Collected data entries
----

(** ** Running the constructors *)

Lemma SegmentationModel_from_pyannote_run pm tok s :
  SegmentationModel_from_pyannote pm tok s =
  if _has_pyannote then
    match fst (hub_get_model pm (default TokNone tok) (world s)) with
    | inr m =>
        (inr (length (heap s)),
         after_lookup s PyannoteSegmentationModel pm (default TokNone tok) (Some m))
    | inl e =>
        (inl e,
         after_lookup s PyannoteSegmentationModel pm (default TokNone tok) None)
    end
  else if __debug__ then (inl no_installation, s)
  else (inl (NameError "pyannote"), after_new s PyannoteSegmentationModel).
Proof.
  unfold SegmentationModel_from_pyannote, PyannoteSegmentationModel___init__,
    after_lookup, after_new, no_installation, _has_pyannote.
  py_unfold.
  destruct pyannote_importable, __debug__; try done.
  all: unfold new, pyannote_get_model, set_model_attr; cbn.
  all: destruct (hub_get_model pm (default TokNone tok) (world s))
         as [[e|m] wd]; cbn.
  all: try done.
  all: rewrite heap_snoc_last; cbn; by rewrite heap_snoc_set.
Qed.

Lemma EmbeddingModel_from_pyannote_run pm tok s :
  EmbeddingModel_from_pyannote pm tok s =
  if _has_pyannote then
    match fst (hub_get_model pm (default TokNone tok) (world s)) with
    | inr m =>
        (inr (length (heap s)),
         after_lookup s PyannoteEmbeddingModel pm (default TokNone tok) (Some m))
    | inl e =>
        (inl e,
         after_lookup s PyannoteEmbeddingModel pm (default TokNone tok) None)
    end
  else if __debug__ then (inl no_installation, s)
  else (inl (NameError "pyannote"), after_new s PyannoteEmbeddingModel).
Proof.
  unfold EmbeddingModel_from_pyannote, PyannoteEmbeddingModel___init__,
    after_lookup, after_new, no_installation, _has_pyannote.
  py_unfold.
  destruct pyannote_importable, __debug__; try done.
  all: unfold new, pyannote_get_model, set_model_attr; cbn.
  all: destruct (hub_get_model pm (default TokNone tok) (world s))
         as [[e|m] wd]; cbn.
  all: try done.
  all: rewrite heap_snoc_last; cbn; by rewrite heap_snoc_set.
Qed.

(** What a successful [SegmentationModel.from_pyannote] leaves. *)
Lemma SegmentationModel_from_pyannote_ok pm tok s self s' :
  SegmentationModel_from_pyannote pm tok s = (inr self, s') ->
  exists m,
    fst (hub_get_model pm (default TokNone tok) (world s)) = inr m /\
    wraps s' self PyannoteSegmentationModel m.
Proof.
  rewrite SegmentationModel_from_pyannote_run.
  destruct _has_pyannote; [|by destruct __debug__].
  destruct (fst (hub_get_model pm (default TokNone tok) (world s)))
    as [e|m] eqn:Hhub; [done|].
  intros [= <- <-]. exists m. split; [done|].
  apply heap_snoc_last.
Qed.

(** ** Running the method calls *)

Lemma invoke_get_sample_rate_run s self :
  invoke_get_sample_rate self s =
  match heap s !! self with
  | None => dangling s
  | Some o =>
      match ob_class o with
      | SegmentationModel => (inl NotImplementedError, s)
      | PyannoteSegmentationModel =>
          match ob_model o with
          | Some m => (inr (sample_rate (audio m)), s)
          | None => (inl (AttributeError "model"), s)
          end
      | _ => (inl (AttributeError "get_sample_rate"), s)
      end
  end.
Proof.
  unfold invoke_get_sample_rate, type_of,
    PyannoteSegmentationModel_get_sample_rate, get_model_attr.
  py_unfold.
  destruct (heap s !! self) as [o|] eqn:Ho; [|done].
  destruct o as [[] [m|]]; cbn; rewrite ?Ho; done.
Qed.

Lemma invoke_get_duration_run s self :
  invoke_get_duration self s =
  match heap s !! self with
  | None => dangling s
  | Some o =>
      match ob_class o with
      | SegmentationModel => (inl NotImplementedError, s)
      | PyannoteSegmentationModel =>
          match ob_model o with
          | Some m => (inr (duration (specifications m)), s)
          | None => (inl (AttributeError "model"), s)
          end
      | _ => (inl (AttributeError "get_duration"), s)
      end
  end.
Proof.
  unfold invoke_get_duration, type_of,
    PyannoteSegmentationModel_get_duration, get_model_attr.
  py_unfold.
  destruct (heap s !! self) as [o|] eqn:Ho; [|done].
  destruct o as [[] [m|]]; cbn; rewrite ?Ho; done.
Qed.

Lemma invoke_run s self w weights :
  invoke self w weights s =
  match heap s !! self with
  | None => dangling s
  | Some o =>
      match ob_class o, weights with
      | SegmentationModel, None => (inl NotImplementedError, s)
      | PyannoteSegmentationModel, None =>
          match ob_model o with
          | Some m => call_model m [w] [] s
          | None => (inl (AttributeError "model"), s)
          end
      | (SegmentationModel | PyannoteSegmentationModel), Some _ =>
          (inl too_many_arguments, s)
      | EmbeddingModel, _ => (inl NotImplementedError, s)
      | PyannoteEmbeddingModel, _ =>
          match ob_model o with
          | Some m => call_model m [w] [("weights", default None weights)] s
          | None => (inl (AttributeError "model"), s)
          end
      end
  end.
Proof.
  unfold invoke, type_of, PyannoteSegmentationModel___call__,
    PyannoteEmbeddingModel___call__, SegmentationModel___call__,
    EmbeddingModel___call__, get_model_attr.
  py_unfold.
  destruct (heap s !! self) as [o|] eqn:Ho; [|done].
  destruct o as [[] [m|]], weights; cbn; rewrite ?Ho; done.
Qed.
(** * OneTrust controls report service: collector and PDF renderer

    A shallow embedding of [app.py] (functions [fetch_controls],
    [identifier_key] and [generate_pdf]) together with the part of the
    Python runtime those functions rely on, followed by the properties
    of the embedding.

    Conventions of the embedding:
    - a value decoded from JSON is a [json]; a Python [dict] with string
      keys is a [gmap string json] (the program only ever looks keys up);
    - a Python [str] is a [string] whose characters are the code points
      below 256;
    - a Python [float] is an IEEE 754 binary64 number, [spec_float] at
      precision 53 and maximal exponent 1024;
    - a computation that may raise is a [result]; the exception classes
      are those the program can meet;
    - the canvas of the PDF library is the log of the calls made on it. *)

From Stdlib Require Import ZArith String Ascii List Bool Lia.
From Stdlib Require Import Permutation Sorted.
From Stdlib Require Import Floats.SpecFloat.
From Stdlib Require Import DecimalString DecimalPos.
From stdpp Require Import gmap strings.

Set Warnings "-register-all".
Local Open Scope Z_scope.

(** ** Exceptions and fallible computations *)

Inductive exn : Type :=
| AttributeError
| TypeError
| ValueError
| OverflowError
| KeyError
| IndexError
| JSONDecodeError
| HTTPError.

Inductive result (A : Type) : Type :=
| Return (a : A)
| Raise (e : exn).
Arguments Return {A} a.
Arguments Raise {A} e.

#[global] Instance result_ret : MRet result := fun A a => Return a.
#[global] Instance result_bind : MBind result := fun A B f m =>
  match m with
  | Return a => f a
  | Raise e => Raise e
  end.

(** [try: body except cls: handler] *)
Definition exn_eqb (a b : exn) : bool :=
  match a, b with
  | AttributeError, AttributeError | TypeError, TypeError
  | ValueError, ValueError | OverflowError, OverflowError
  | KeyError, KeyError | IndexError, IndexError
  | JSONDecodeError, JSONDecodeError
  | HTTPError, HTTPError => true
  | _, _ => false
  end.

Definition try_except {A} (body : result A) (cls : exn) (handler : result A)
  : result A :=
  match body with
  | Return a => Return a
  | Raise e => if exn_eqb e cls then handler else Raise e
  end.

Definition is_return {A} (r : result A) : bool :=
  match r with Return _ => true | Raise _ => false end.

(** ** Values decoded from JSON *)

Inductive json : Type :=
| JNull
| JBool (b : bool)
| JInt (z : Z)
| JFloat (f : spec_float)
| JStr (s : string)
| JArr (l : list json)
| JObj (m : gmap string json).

----

# EXERCISE GOAL
Where a line of the entries contains the word "Python", copy that line.

# TASK OUTPUT
    Python runtime those functions rely on, followed by the properties
    - a value decoded from JSON is a [json]; a Python [dict] with string
    - a Python [str] is a [string] whose characters are the code points
    - a Python [float] is an IEEE 754 binary64 number, [spec_float] at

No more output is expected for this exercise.